[Start of Attachment]

(** The class line of a Type and its documentation. *)
Definition emit_type_header (each_type : TypeDecl.t) : M unit :=
  print ("class " +:+ TypeDecl.name each_type +:+ "(ExtValue):") >>
  when (bool_decide (TypeDecl.description each_type = None))
       (print missing_docstring) >>
  let* doc := format_type_description (TypeDecl.description each_type) in
  print doc >>
  print "".

Definition emit_type (each_type : TypeDecl.t) : M unit :=
  if negb (is_global each_type) then ret tt
  else
    emit_type_header each_type >>
    let duplicate_elements := duplicate_elements (TypeDecl.elements each_type) in
    for_each (TypeDecl.elements each_type) (emit_element duplicate_elements) >>
    print "".

(** The imports and the base class, printed once. *)
Definition emit_header : M unit :=
  print "from warnings import deprecated" >>
  print "from typing import Any, overload" >>
  print ("from typing import Any as Object" +:+ nl +:+ nl) >>
  print ("class ExtValue: ..." +:+ nl +:+ nl).

Definition main_write_framscript_part_of_the_stub (doc : FramscriptDoc.t)
  : M unit :=
  emit_header >>
  for_each (FramscriptDoc.types doc) emit_type.

(** A call of the emitter on a given output stream: the locals start
    unbound. *)
Definition run_emitter (doc : FramscriptDoc.t) (out : list string)
  : outcome unit * list string :=
  let '(r, st) := main_write_framscript_part_of_the_stub doc (mk_state out None) in
  (r, buf st).

(** ** The script's entry point *)

(** One entry of [ValidationError.errors()]: the path of the offending
    field and the loader's message. *)
Inductive loc_item : Set :=
  | LocKey (k : string)
  | LocIndex (i : Z).

Record ErrorDetails := mk_error {
  err_type : string;
  err_loc : list loc_item;
  err_msg : string
}.

(** What [parse_framscript_xml] does with the input document. *)
Inductive load_outcome : Type :=
  | Loaded (doc : FramscriptDoc.t)
  | ValidationError (errors : list ErrorDetails)
  | OtherLoadError (class_name message : string).

(** What one run of the script leaves behind. *)
Record process_result := mk_result {
  stdout : list string;
  stderr : list string;
  exit_status : Z
}.

Definition exn_class_name (e : exn) : string :=
  match e with
  | AssertionError => "AssertionError"
  | AttributeError => "AttributeError"
  | UnboundLocalError => "UnboundLocalError"
  end.

Section EntryPoint.

(** Library and environment behaviour the script relies on: the text of a
    printed error entry, the text of [traceback.print_exc()], the message of
    an emitter exception, and the external formatter with what it prints. *)
Variable str_of_error : ErrorDetails -> string.
Variable traceback_text : string.
Variable exn_message : exn -> string.
Variable format_code_with_ruff : string -> list string * list string * string.

(** The [__main__] block.  No branch calls [sys.exit] or re-raises, so the
    interpreter ends with status 0 on every path. *)
Definition main (loaded : load_outcome) : process_result :=
  match loaded with
  | Loaded doc =>
      match run_emitter doc [] with
      | (Returned _, b) =>
          let '(ruff_out, ruff_err, buf_fmt) := format_code_with_ruff (render b) in
          mk_result (ruff_out ++ [buf_fmt]) ruff_err 0
      | (Raised e, _) =>
          mk_result
            ["<class '" +:+ exn_class_name e +:+ "'>";
             "Error: " +:+ exn_message e]
            [traceback_text] 0
      end
  | ValidationError errors =>
      mk_result (("----" +:+ nl +:+ nl +:+ nl) :: (str_of_error <$> errors))
                [traceback_text] 0
  | OtherLoadError class_name message =>
      mk_result ["<class '" +:+ class_name +:+ "'>"; "Error: " +:+ message]
                [traceback_text] 0
  end.

End EntryPoint.

(** ** Vocabulary of the statements *)

#[global] Instance Context_eq_dec : EqDecision Context.
Proof. solve_decision. Defined.

(** The four header entries printed before any Type. *)
Definition stub_header : list string :=
  ["from warnings import deprecated";
   "from typing import Any, overload";
   "from typing import Any as Object" +:+ nl +:+ nl;
   "class ExtValue: ..." +:+ nl +:+ nl].

(** [m] only appends to the buffer: its result, the entries it prints and
    the locals it leaves depend on the locals it starts from, not on what
    the buffer already holds. *)
Definition frames {A} (m : M A) : Prop :=
  forall l, exists r chunks l',
    forall b, m (mk_state b l) = (r, mk_state (b ++ chunks) l').

(** [m] can run to completion printing exactly [chunks]. *)
Definition emits (m : M unit) (chunks : list string) : Prop :=
  exists st st', m st = (Returned tt, st') /\ buf st' = buf st ++ chunks.

(** The entries printed for one emitted Type: the class line, the formatted
    description, an empty entry, one block per element in declaration
    order, and the closing empty entry. *)
Definition type_block (each_type : TypeDecl.t) (block : list string) : Prop :=
  exists (desc : string) (element_blocks : list (list string)),
    TypeDecl.description each_type = Some desc /\
    block =
      ["class " +:+ TypeDecl.name each_type +:+ "(ExtValue):";
       format_description_as_docstring desc 4; ""]
      ++ concat element_blocks ++ [""] /\
    Forall2
      (fun el b =>
         emits (emit_element (duplicate_elements (TypeDecl.elements each_type)) el) b)
      (TypeDecl.elements each_type) element_blocks.

(** The markers printed in front of a function's signature. *)
Definition function_markers (duplicate_elements : gset string) (el : Element.t)
  : list string :=
  (if Element.is_deprecated el then ["    @deprecated"] else [])
  ++ (if bool_decide (Element.id el ∈ duplicate_elements)
      then ["    @overload"] else [])
  ++ ["    @staticmethod"].
(** * Torn-page matcher: a shallow embedding of [tear_comparer.py]

    The development follows the source file top to bottom:

    - [Py]: the fragment of Python the class relies on (exceptions, results,
      insertion-ordered dictionaries, name lookup);
    - [Np]: the numpy operations the class calls, over IEEE-754 binary64
      (Rocq's primitive floats);
    - the class [TearCompare] itself, one definition per method, written in
      a state-and-exception monad over the object store;
    - the theorems: facts on binary64, then one group per method. *)

From Stdlib Require Import ssreflect ZArith Floats Sorted.
From stdpp Require Import base option list gmap strings.
From Stdlib Require Uint63.

#[local] Set Warnings "-rewrite-rw".
Local Open Scope Z_scope.

(* ===================================================================== *)
(** ** Python: exceptions, results, dictionaries *)
(* ===================================================================== *)

Module Py.

(** The exceptions that can leave a method of the class.  The first group
    is what CPython, numpy and OpenCV raise on the paths of the source; the
    second group is the taxonomy used by the specification, which the
    source never raises. *)
Inductive exn : Type :=
| AttributeError
| NameError
| UnboundLocalError
| ValueError
| IndexError
| Cv2Error
| EmptyEdgeError
| ShapeError
| DimensionMismatchError
| PersistenceError.

Inductive result (A : Type) : Type :=
| Ok (a : A)
| Raise (e : exn).
Arguments Ok {A} a.
Arguments Raise {A} e.

#[global] Instance result_ret : MRet result := λ A a, Ok a.

#[global] Instance result_bind : MBind result := λ A B k r,
  match r with
  | Ok a => k a
  | Raise e => Raise e
  end.

(** [for x in xs: ys.append(f(x))] where [f] may raise. *)
Fixpoint rmap {A B} (f : A → result B) (xs : list A) : result (list B) :=
  match xs with
  | [] => Ok []
  | x :: xs' =>
      y ← f x; ys ← rmap f xs'; Ok (y :: ys)
  end.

[End of Attachment]

Every entry above needs to be quoted exactly.

# The completed task
(** The class line of a Type and its documentation. *)
Definition emit_type_header (each_type : TypeDecl.t) : M unit :=
  print ("class " +:+ TypeDecl.name each_type +:+ "(ExtValue):") >>
  when (bool_decide (TypeDecl.description each_type = None))
       (print missing_docstring) >>
  let* doc := format_type_description (TypeDecl.description each_type) in
  print doc >>
  print "".

Definition emit_type (each_type : TypeDecl.t) : M unit :=
  if negb (is_global each_type) then ret tt
  else
    emit_type_header each_type >>
    let duplicate_elements := duplicate_elements (TypeDecl.elements each_type) in
    for_each (TypeDecl.elements each_type) (emit_element duplicate_elements) >>
    print "".

(** The imports and the base class, printed once. *)
Definition emit_header : M unit :=
  print "from warnings import deprecated" >>
  print "from typing import Any, overload" >>
  print ("from typing import Any as Object" +:+ nl +:+ nl) >>
  print ("class ExtValue: ..." +:+ nl +:+ nl).

Definition main_write_framscript_part_of_the_stub (doc : FramscriptDoc.t)
  : M unit :=
  emit_header >>
  for_each (FramscriptDoc.types doc) emit_type.

(** A call of the emitter on a given output stream: the locals start
    unbound. *)
Definition run_emitter (doc : FramscriptDoc.t) (out : list string)
  : outcome unit * list string :=
  let '(r, st) := main_write_framscript_part_of_the_stub doc (mk_state out None) in
  (r, buf st).

(** ** The script's entry point *)

(** One entry of [ValidationError.errors()]: the path of the offending
    field and the loader's message. *)
Inductive loc_item : Set :=
  | LocKey (k : string)
  | LocIndex (i : Z).

Record ErrorDetails := mk_error {
  err_type : string;
  err_loc : list loc_item;
  err_msg : string
}.

(** What [parse_framscript_xml] does with the input document. *)
Inductive load_outcome : Type :=
  | Loaded (doc : FramscriptDoc.t)
  | ValidationError (errors : list ErrorDetails)
  | OtherLoadError (class_name message : string).

(** What one run of the script leaves behind. *)
Record process_result := mk_result {
  stdout : list string;
  stderr : list string;
  exit_status : Z
}.

Definition exn_class_name (e : exn) : string :=
  match e with
  | AssertionError => "AssertionError"
  | AttributeError => "AttributeError"
  | UnboundLocalError => "UnboundLocalError"
  end.

Section EntryPoint.

(** Library and environment behaviour the script relies on: the text of a
    printed error entry, the text of [traceback.print_exc()], the message of
    an emitter exception, and the external formatter with what it prints. *)
Variable str_of_error : ErrorDetails -> string.
Variable traceback_text : string.
Variable exn_message : exn -> string.
Variable format_code_with_ruff : string -> list string * list string * string.

(** The [__main__] block.  No branch calls [sys.exit] or re-raises, so the
    interpreter ends with status 0 on every path. *)
Definition main (loaded : load_outcome) : process_result :=
  match loaded with
  | Loaded doc =>
      match run_emitter doc [] with
      | (Returned _, b) =>
          let '(ruff_out, ruff_err, buf_fmt) := format_code_with_ruff (render b) in
          mk_result (ruff_out ++ [buf_fmt]) ruff_err 0
      | (Raised e, _) =>
          mk_result
            ["<class '" +:+ exn_class_name e +:+ "'>";
             "Error: " +:+ exn_message e]
            [traceback_text] 0
      end
  | ValidationError errors =>
      mk_result (("----" +:+ nl +:+ nl +:+ nl) :: (str_of_error <$> errors))
                [traceback_text] 0
  | OtherLoadError class_name message =>
      mk_result ["<class '" +:+ class_name +:+ "'>"; "Error: " +:+ message]
                [traceback_text] 0
  end.

End EntryPoint.

(** ** Vocabulary of the statements *)

#[global] Instance Context_eq_dec : EqDecision Context.
Proof. solve_decision. Defined.

(** The four header entries printed before any Type. *)
Definition stub_header : list string :=
  ["from warnings import deprecated";
   "from typing import Any, overload";
   "from typing import Any as Object" +:+ nl +:+ nl;
   "class ExtValue: ..." +:+ nl +:+ nl].

(** [m] only appends to the buffer: its result, the entries it prints and
    the locals it leaves depend on the locals it starts from, not on what
    the buffer already holds. *)
Definition frames {A} (m : M A) : Prop :=
  forall l, exists r chunks l',
    forall b, m (mk_state b l) = (r, mk_state (b ++ chunks) l').

(** [m] can run to completion printing exactly [chunks]. *)
Definition emits (m : M unit) (chunks : list string) : Prop :=
  exists st st', m st = (Returned tt, st') /\ buf st' = buf st ++ chunks.

(** The entries printed for one emitted Type: the class line, the formatted
    description, an empty entry, one block per element in declaration
    order, and the closing empty entry. *)
Definition type_block (each_type : TypeDecl.t) (block : list string) : Prop :=
  exists (desc : string) (element_blocks : list (list string)),
    TypeDecl.description each_type = Some desc /\
    block =
      ["class " +:+ TypeDecl.name each_type +:+ "(ExtValue):";
       format_description_as_docstring desc 4; ""]
      ++ concat element_blocks ++ [""] /\
    Forall2
      (fun el b =>
         emits (emit_element (duplicate_elements (TypeDecl.elements each_type)) el) b)
      (TypeDecl.elements each_type) element_blocks.

(** The markers printed in front of a function's signature. *)
Definition function_markers (duplicate_elements : gset string) (el : Element.t)
  : list string :=
  (if Element.is_deprecated el then ["    @deprecated"] else [])
  ++ (if bool_decide (Element.id el ∈ duplicate_elements)
      then ["    @overload"] else [])
  ++ ["    @staticmethod"].
(** * Torn-page matcher: a shallow embedding of [tear_comparer.py]

    The development follows the source file top to bottom:

    - [Py]: the fragment of Python the class relies on (exceptions, results,
      insertion-ordered dictionaries, name lookup);
    - [Np]: the numpy operations the class calls, over IEEE-754 binary64
      (Rocq's primitive floats);
    - the class [TearCompare] itself, one definition per method, written in
      a state-and-exception monad over the object store;
    - the theorems: facts on binary64, then one group per method. *)

From Stdlib Require Import ssreflect ZArith Floats Sorted.
From stdpp Require Import base option list gmap strings.
From Stdlib Require Uint63.

#[local] Set Warnings "-rewrite-rw".
Local Open Scope Z_scope.

(* ===================================================================== *)
(** ** Python: exceptions, results, dictionaries *)
(* ===================================================================== *)

Module Py.

(** The exceptions that can leave a method of the class.  The first group
    is what CPython, numpy and OpenCV raise on the paths of the source; the
    second group is the taxonomy used by the specification, which the
    source never raises. *)
Inductive exn : Type :=
| AttributeError
| NameError
| UnboundLocalError
| ValueError
| IndexError
| Cv2Error
| EmptyEdgeError
| ShapeError
| DimensionMismatchError
| PersistenceError.

Inductive result (A : Type) : Type :=
| Ok (a : A)
| Raise (e : exn).
Arguments Ok {A} a.
Arguments Raise {A} e.

#[global] Instance result_ret : MRet result := λ A a, Ok a.

#[global] Instance result_bind : MBind result := λ A B k r,
  match r with
  | Ok a => k a
  | Raise e => Raise e
  end.

(** [for x in xs: ys.append(f(x))] where [f] may raise. *)
Fixpoint rmap {A B} (f : A → result B) (xs : list A) : result (list B) :=
  match xs with
  | [] => Ok []
  | x :: xs' =>
      y ← f x; ys ← rmap f xs'; Ok (y :: ys)
  end.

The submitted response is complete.